• [The task]:
Search the entries for the word "passes". Copy every line where it turns up.

━━ Provided data ━━

Lemma fermat2_test_spec n : 2 < n -> fermat2_test n = (2 ^ n mod n =? 2).
Proof.
  intros Hn. unfold fermat2_test. destruct (fermat2_loop_spec (Z.to_nat (nbits n)) n 1) as [P C]; [lia|lia|].
  pose proof (nbits_nonneg n). pose proof (nbits_bound n ltac:(lia)).
  rewrite Z2Nat.id, Z.pow_1_l, Z.mul_1_l, (Z.mod_small n) in C by lia.
  set (t := fermat2_loop _ _ _) in *. clearbody t. unfold congr in C. rewrite <- C. destruct (Z.ltb_spec n t).
  - by rewrite rem_pos by lia.
  - destruct (Z.eq_dec t n) as [->|]; [rewrite Z.mod_same by lia; destruct (Z.eqb_spec n 2); [lia|done]|]. by rewrite Z.mod_small by lia.
Qed.

Lemma fermat2_odd n : 2 < n -> Z.odd n = true -> fermat2_test n = true <-> 2 ^ (n - 1) =[n]= 1.
Proof.
  intros Hn Ho. rewrite fermat2_test_spec, Z.eqb_eq by done. assert (E : 2 ^ n = 2 * 2 ^ (n - 1)) by (rewrite <- Z.pow_succ_r by lia; f_equal; lia).
  pose proof (gcd_2_odd n Ho) as G.
  rewrite E. split; intros H.
  - apply (congr_cancel n 2); [lia|done|]. unfold congr. rewrite H, Z.mod_small by lia. done.
  - apply congr_eq; [|lia]. by rewrite H.
Qed.

(** ** The test of Miller and Rabin *)
Lemma scan1_spec x : 0 < x -> 0 <= scan1 x /\ exists r, x = r * 2 ^ scan1 x /\ Z.odd r = true.
Proof.
  intros Hx. destruct x as [|p|p]; [lia| |lia]. clear Hx. cbn [scan1]. induction p as [p IH|p (IH0 & r & IH1 & IH2)|]; cbn [scan1_pos].
  - split; [done|]. exists (Zpos p~1). by rewrite Z.mul_1_r.
  - split; [lia|]. exists r. split; [|done]. rewrite Z.pow_add_r by lia. rewrite Pos2Z.inj_xO, IH1. lia.
  - split; [done|]. by exists 1.
Qed.

Lemma square_loop_prime j n y : Z.prime n -> 0 <= y < n -> y <> 1 -> y ^ (2 ^ (Z.of_nat j + 1)) =[n]= 1 -> square_loop j n y = true.
Proof.
  intros Hn. pose proof (Z.prime_ge_2 n Hn).
  assert (Hr : forall x, 0 <= x < n -> x <> 1 -> x * x =[n]= 1 -> x = n - 1).
  { intros x Hx Hx1 Hxx. destruct (sqrt_one n x Hn Hxx) as [Hs|Hs].
    - apply congr_small in Hs; lia.
    - apply (congr_small n); [|lia|lia]. rewrite Hs. apply congr_divide; [lia|]. exists (-1). lia. }
  revert y. induction j as [|j IH]; intros y Hy Hy1 Hp; cbn [square_loop]; destruct (Z.eqb_spec y (n - 1)) as [|Hne]; try done.
  - destruct Hne. apply Hr; [done|done|]. by rewrite Z.pow_2_r in Hp.
  - destruct (Z.eqb_spec (y * y mod n) 1) as [E|E].
    + destruct Hne. apply Hr; [done|done|]. unfold congr. rewrite E, Z.mod_small by lia. done.
    + apply IH; [apply Z.mod_pos_bound; lia|done|]. rewrite congr_mod, <- Z.pow_2_r, <- Z.pow_mul_r by lia.
      rewrite <- Z.pow_succ_r by lia. etrans; [|exact Hp]. apply congr_mul_eq. f_equal. f_equal. lia.
Qed.

Section tests.
Context `{HG : !Gmp} `{HGok : !GmpOK} `{HN : !GmpNum} `{HNok : !GmpNumOK}.

(** The number that a block of random bytes stands for in [prime_test]. *)
Definition draw (n : Z) (b : list Z) : Z :=
  let a := limbs_of_bytes (nlimbs n) b in
  limbs_val (take (length a - 1) a ++ ((fun x => x .& ((2 ^ 64 - 1) .>> ((- nbits n) .& 63))) <$> drop (length a - 1) a)).
Definition usable (n : Z) (b : list Z) : bool := negb ((n - 1 <=? draw n b) || (draw n b <=? 1)).
(** How many of the blocks [prime_test] can use. *)
Definition draws (n : Z) (rnd : list (list Z)) : Z := Z.of_nat (length (List.filter (usable n) rnd)).

Lemma witness_loop_spec n rnd : 1 <= draws n rnd ->
  exists a rnd', witness_loop n ((2 ^ 64 - 1) .>> ((- nbits n) .& 63)) rnd = Done (a, rnd') /\ 2 <= a <= n - 2 /\ draws n rnd' = draws n rnd - 1.
Proof using.
  induction rnd as [|b rnd IH]; unfold draws in *; cbn [List.filter length witness_loop]; [cbn; lia|].
  cbv zeta. fold (draw n b). change (negb ((n - 1 <=? draw n b) || (draw n b <=? 1))) with (usable n b).
  assert (U : usable n b = negb ((n - 1 <=? draw n b) || (draw n b <=? 1))) by done. rewrite U.
  destruct (Z.leb_spec (n - 1) (draw n b)), (Z.leb_spec (draw n b) 1); cbn [orb negb]; try exact IH. intros _.
  exists (draw n b), rnd. split; [done|]. cbn [length]. lia.
Qed.

Lemma rounds_prime iter n s r rnd : Z.prime n -> 1 <= s -> 0 <= r -> n - 1 = r * 2 ^ s -> Z.of_nat iter <= draws n rnd ->
  exists rnd', rounds iter n s r ((2 ^ 64 - 1) .>> ((- nbits n) .& 63)) rnd = Done (true, rnd').
Proof using HNok.
  intros Hn Hs Hr E. revert rnd. induction iter as [|iter IH]; intros rnd Hd; cbn [rounds]; [by exists rnd|].
  destruct (witness_loop_spec n rnd) as (a & rnd' & -> & Ha & Hd'); [lia|]. cbn [mbind outcome_bind].
  pose proof (Z.prime_ge_2 n Hn). pose proof (powm_bound a r n Hr ltac:(lia)) as Hb.
  destruct (Z.eqb_spec (powm a r n) 1); cbn [negb andb]; [apply IH; lia|].
  rewrite square_loop_prime; [cbn [negb]; apply IH; lia|done|done|done|]. rewrite Z2Nat.id, Z.sub_add, powm_congr by lia.
  rewrite <- Z.pow_mul_r, <- E by lia. apply fermat; [done|]. apply small_unit; [done|lia].
Qed.

Lemma prime_odd n : Z.prime n -> 2 < n -> Z.odd n = true.
Proof using.
  intros [_ Hn] H2. destruct (Z.odd n) eqn:E; [done|]. destruct (Hn 2 ltac:(lia)). apply Z.mod_divide; [lia|]. by rewrite Zmod_odd, E.
Qed.

Lemma prime_test_prime n iter rnd : Z.prime n -> 0 <= iter <= draws n rnd -> exists rnd', prime_test n iter rnd = Done (true, rnd').
Proof using HNok.
  intros Hn Hi. pose proof (Z.prime_ge_2 n Hn). unfold prime_test. destruct (Z.leb_spec n 7).
  { destruct (Z.leb_spec n 0); [lia|]. exists rnd. unfold getui. rewrite Z.abs_eq, u64_small by lia. repeat f_equal.
    assert (n <> 4) by (intros ->; destruct Hn as [_ Hn]; apply (Hn 2); [lia|by exists 2]).
    assert (n <> 6) by (intros ->; destruct Hn as [_ Hn]; apply (Hn 2); [lia|by exists 3]).
    destruct (Z.eqb_spec n 1), (Z.eqb_spec n 4), (Z.eqb_spec n 6); lia || done. }
  pose proof (prime_odd n Hn ltac:(lia)) as Ho. rewrite Z.bit0_odd, Ho. cbn [negb].
  destruct (scan1_spec (n - 1)) as (Hs & r & Er & Hr); [lia|]. assert (0 < r) by (pose proof (Z.pow_pos_nonneg 2 (scan1 (n - 1)) ltac:(lia) Hs); nia).
  apply rounds_prime; [done| | | |lia].
  - destruct (Z.eq_dec (scan1 (n - 1)) 0) as [E|]; [|lia]. rewrite E, Z.mul_1_r in Er.
    rewrite <- Er, Z.odd_sub, Ho in Hr. done.
  - rewrite Er at 1. rewrite tdiv_2exp_exact by done. lia.
  - rewrite Er at 2. by rewrite tdiv_2exp_exact.
Qed.

Lemma small_primes_range : Forall (fun sp => 1 < sp <= 17881) (take (Z.to_nat num_small_primes) small_primes).
Proof using.
  apply Forall_forall. intros x Hx. assert (H : forallb (fun sp => (1 <? sp) && (sp <=? 17881)) (take (Z.to_nat num_small_primes) small_primes) = true)
    by (vm_compute; reflexivity).
  rewrite forallb_forall in H. apply list_elem_of_In in Hx. specialize (H x Hx). apply andb_true_iff in H. lia.
Qed.

Lemma srpprime_test_decides n iter rnd : Z.prime (n / 2) -> 17881 < n / 2 -> Z.odd n = true -> 0 <= iter <= draws (n / 2) rnd ->
  exists b rnd', srpprime_test n iter rnd = Done (b, rnd') /\ (b = true <-> Z.prime n).
Proof using HNok.
  intros Hq Hs Ho Hi. set (q := n / 2) in *. assert (En : n = 2 * q + 1).
  { pose proof (Z.div_mod n 2 ltac:(lia)) as E. rewrite Zmod_odd, Ho in E. unfold q. lia. }
  unfold srpprime_test. rewrite Z.bit0_odd, Ho. cbn [negb orb]. destruct (Z.ltb_spec n 5); [lia|]. unfold quickmod.
  assert (Hf : fermat2_test n = true <-> 2 ^ (n - 1) =[n]= 1) by (apply fermat2_odd; [lia|done]).
  destruct (Z.eqb_spec (n mod 3) 0) as [E3|E3]; cbn [orb].
  { exists false, rnd. split; [done|]. split; [done|]. intros [_ Hn]. destruct (Hn 3 ltac:(lia)). apply Z.mod_divide; [lia|done]. }
  destruct (fermat2_test n); cbn [negb].
  2:{ exists false, rnd. split; [done|]. split; [done|]. intros Hn. apply Hf, fermat; [done|]. by apply gcd_2_odd. }
  rewrite tdiv_2exp_pos by lia. change (2 ^ 1) with 2. fold q.
  replace (existsb _ _) with false.
  2:{ symmetry. apply not_true_iff_false. rewrite existsb_exists. intros (sp & Hin & E). apply list_elem_of_In in Hin.
      pose proof (proj1 (Forall_forall _ _) small_primes_range sp Hin) as Hr. cbv beta in Hr. apply Z.eqb_eq, Z.mod_divide in E; [|lia].
      destruct Hq as [_ Hq]. destruct (Hq sp ltac:(lia)). done. }
  destruct (prime_test_prime q iter rnd Hq Hi) as (rnd' & ->). exists true, rnd'. split; [done|]. split; [intros _|done].
  apply (pocklington_srp q); [done|lia|done| |by apply Hf]. intros D. apply E3. by apply Z.mod0_divide.
Qed.
End tests.

(** ** The sieve *)
Definition sps : list Z := take (Z.to_nat nprimes) small_primes.
Definition small_factor (x : Z) : Prop := exists sp, sp ∈ sps /\ (sp | x).
(** [rabin_keygen] makes a key from two numbers that pass the tests for
    primes and are 3 and 7 modulo 8, the smaller one first: if they are prime,
    signatures and encryption work with it. *)
Theorem rabin_keygen_residues bits iter tries k :
  0 < bits <= 2 ^ 24 -> Forall (fun t => forall nb len, nb = bits / 2 + (bits .& 1) \/ nb = bits / 2 + 1 -> len = 4 \/ len = 8 -> try_ok nb (4 * len * nb) t) tries ->
  rabin_keygen bits iter tries = Done k ->
  rabin_priv_new (rw_p k) (rw_q k) = Done k /\ passes iter (rw_p k) = true /\ passes iter (rw_q k) = true
  /\ (Z.prime (rw_p k) -> Z.prime (rw_q k) -> key_ok (rw_p k) (rw_q k)).
Proof using HGok HNok.
  intros Hb Ht. unfold rabin_keygen. assert (H1 : 0 <= bits / 2 <= 2 ^ 23 /\ 0 <= bits .& 1 < 2 /\ bits = 2 * (bits / 2) + (bits .& 1)).
  { pose proof (Z.div_mod bits 2 ltac:(lia)). pose proof (Z.mod_pos_bound bits 2 ltac:(lia)). change 1 with (Z.ones 1). rewrite Z.land_ones by lia. change (2 ^ 1) with 2. lia. }
  destruct (random_prime (bits / 2 + (bits .& 1)) _ _ _) as [[p1 tries']| | |] eqn:E1; try done. cbn [mbind outcome_bind].
  destruct (random_prime_spec (fun x => x =? 3) (bits / 2 + (bits .& 1)) sieve_3_mod_4 iter tries p1 tries' sieve_3_4) as (P1 & R1 & T1 & pre & ->); [lia|cbn [length sieve_3_mod_4]; lia| |exact E1|].
  { eapply Forall_impl; [exact Ht|]. intros t Hok. apply Hok; [by left|by left]. }
  apply Forall_app in Ht as [_ Ht]. destruct (random_prime _ _ _ tries') as [[p2 tries'']| | |] eqn:E2; try done. cbn [mbind outcome_bind].
  assert (X : exists c, p2 mod 8 = c /\ passes iter p2 = true /\ c = (if Z.testbit p1 2 then 3 else 7)).
  { destruct (Z.testbit p1 2).
    - destruct (random_prime_spec (fun x => x =? 3) (bits / 2 + 1) sieve_3_mod_8 iter tries' p2 tries'' sieve_3_8) as (P2 & R2 & T2 & _); [lia|cbn [length sieve_3_mod_8]; lia| |exact E2|].
      { eapply Forall_impl; [exact Ht|]. intros t Hok. apply Hok; [by right|by right]. }
      exists 3. apply Z.eqb_eq in R2. done.
    - destruct (random_prime_spec (fun x => x =? 7) (bits / 2 + 1) sieve_7_mod_8 iter tries' p2 tries'' sieve_7_8) as (P2 & R2 & T2 & _); [lia|cbn [length sieve_7_mod_8]; lia| |exact E2|].
      { eapply Forall_impl; [exact Ht|]. intros t Hok. apply Hok; [by right|by right]. }
      exists 7. apply Z.eqb_eq in R2. done. }
  destruct X as (c & Ec & T2 & Hc). apply Z.eqb_eq in R1. change (Z.of_nat (length sieve_3_mod_4)) with 4 in R1.
  assert (R1' : p1 mod 8 = if Z.testbit p1 2 then 7 else 3).
  { rewrite Z.testbit_eqb by lia. pose proof (Z.rem_mul_r p1 4 2 ltac:(lia) ltac:(lia)) as M. change (4 * 2) with 8 in M. change (2 ^ 2) with 4.
    pose proof (Z.mod_pos_bound (p1 / 4) 2 ltac:(lia)). destruct (Z.eqb_spec ((p1 / 4) mod 2) 1); lia. }
  assert (Hne : p1 <> p2) by (intros ->; destruct (Z.testbit p2 2); lia). unfold rabin_priv_new.
  destruct (Z.ltb_spec p2 p1) as [Hlt|Hge].
  - destruct (Z.ltb_spec p2 p1); [|lia]. cbn [assertM mbind outcome_bind]. intros [= <-]. cbn [rw_p rw_q].
    destruct (Z.ltb_spec p2 p1); [|lia]. split_and!; try done. intros. split; try done. destruct (Z.testbit p1 2); lia.
  - destruct (Z.ltb_spec p1 p2); [|lia]. cbn [assertM mbind outcome_bind]. intros [= <-]. cbn [rw_p rw_q].
    destruct (Z.ltb_spec p1 p2); [|lia]. split_and!; try done. intros. split; try done. destruct (Z.testbit p1 2); lia.
Qed.
End keygen.

(** ** Examples *)
Lemma sample_key : key_ok sample_p sample_q.
Proof. split; [apply sample_p_prime|apply sample_q_prime|reflexivity|left; split; reflexivity]. Qed.

#[local] Existing Instances gmp_model num_model.
Definition sample_priv : rabin_priv := match rabin_priv_new sample_p sample_q with Done k => k | _ => mkrpriv (rabin_pub_new 0) 0 0 0 0 0 end.
Definition sample_blk : list (list Z) := [replicate 54 9].
Definition sample_r : Z := match random_bigint 427 sample_blk with Done (r, _) => r | _ => 0 end.
Definition sample_sign : mpz :=
  match (sc ← Mdblock.update (sha1ctx_new (sample_bytes 64)) [104; 105]; pre_sign sample_bytes sample_bytes sc 423) with Done m => m | _ => bigint_zero end.
Definition sample_enc : mpz := match pre_encrypt sample_bytes sample_bytes [104; 105] 423 with Done m => m | _ => bigint_zero end.
Lemma sample_priv_new : rabin_priv_new sample_p sample_q = Done sample_priv.
Proof. vm_compute. reflexivity. Qed.

Lemma rabin_sign_verify_witness :
  exists s, rabin_sign sample_bytes sample_priv sample_bytes sample_blk 3 [104; 105] = Done s
    /\ rabin_verify sample_bytes (rw_pub sample_priv) [104; 105] s = Done true.
Proof.
  destruct (rabin_sign_verify sample_bytes (fun n H => proj1 (sample_bytes_ok n H)) sample_bytes sample_bytes_ok sample_p sample_q sample_key sample_priv
    sample_priv_new sample_blk sample_r [] 3 [104; 105] sample_sign) as (s & E & V);
    [vm_compute; reflexivity|vm_compute; reflexivity|vm_compute; discriminate|vm_compute; discriminate|vm_compute; reflexivity|vm_compute; reflexivity
    |vm_compute; reflexivity|vm_compute; reflexivity|].
  exists s. split; [exact E|]. rewrite V by (cbn; lia). unfold dec_eqb. rewrite bool_decide_true by reflexivity. reflexivity.
Defined.

Lemma rabin_decrypt_encrypt_witness :
  exists c, rabin_encrypt sample_bytes (rw_pub sample_priv) sample_bytes [104; 105] = Done c
    /\ rabin_decrypt sample_bytes sample_priv sample_blk c 2 = Done (Some [104; 105]).
Proof.
  destruct (rabin_decrypt_encrypt sample_bytes (fun n H => proj1 (sample_bytes_ok n H)) sample_bytes sample_bytes_ok sample_p sample_q sample_key sample_priv
    sample_priv_new sample_blk sample_r [] [104; 105] sample_enc) as (c & E & D);
    [vm_compute; reflexivity|vm_compute; reflexivity|vm_compute; discriminate|split; [vm_compute; discriminate|vm_compute; reflexivity]
    |repeat constructor; unfold is_byte; lia|vm_compute; discriminate|vm_compute; reflexivity|vm_compute; discriminate|vm_compute; reflexivity|].
  exists c. split; [exact E|exact D].
Defined.

(** A key of 35 bits. *)
Definition sample_tries : list (list (list Z) * list Z) := [([[1; 2; 3]], replicate 600 0); ([[4; 5; 6]], replicate 600 0)].

Definition sample_small : rabin_priv := mkrpriv (rabin_pub_new (66067 * 132367)) 66067 132367 45935 49550 33092.
Lemma sample_keygen : rabin_keygen 34 5 sample_tries = Done sample_small.
Proof. vm_compute. reflexivity. Qed.

Lemma rabin_keygen_residues_witness : exists k, rabin_keygen 34 5 sample_tries = Done k /\ rabin_priv_new (rw_p k) (rw_q k) = Done k.
Proof.
  exists sample_small. split; [exact sample_keygen|]. apply (rabin_keygen_residues 34 5 sample_tries sample_small); [lia| |exact sample_keygen].
  repeat apply Forall_cons_2; try apply Forall_nil_2; intros nb len Hnb Hlen; (split; [|split]).
  all: try (cbn [snd]; rewrite length_replicate; destruct Hnb as [-> | ->], Hlen as [-> | ->]; vm_compute; discriminate).
  all: try (cbn [snd]; apply Forall_replicate; lia).
  all: eexists _, _; split; [reflexivity|]; destruct Hnb as [-> | ->]; (split; [reflexivity|repeat constructor; unfold is_byte; lia]).
Defined.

━━━

• [Task output]:
  rabin_priv_new (rw_p k) (rw_q k) = Done k /\ passes iter (rw_p k) = true /\ passes iter (rw_q k) = true
  assert (X : exists c, p2 mod 8 = c /\ passes iter p2 = true /\ c = (if Z.testbit p1 2 then 3 else 7)).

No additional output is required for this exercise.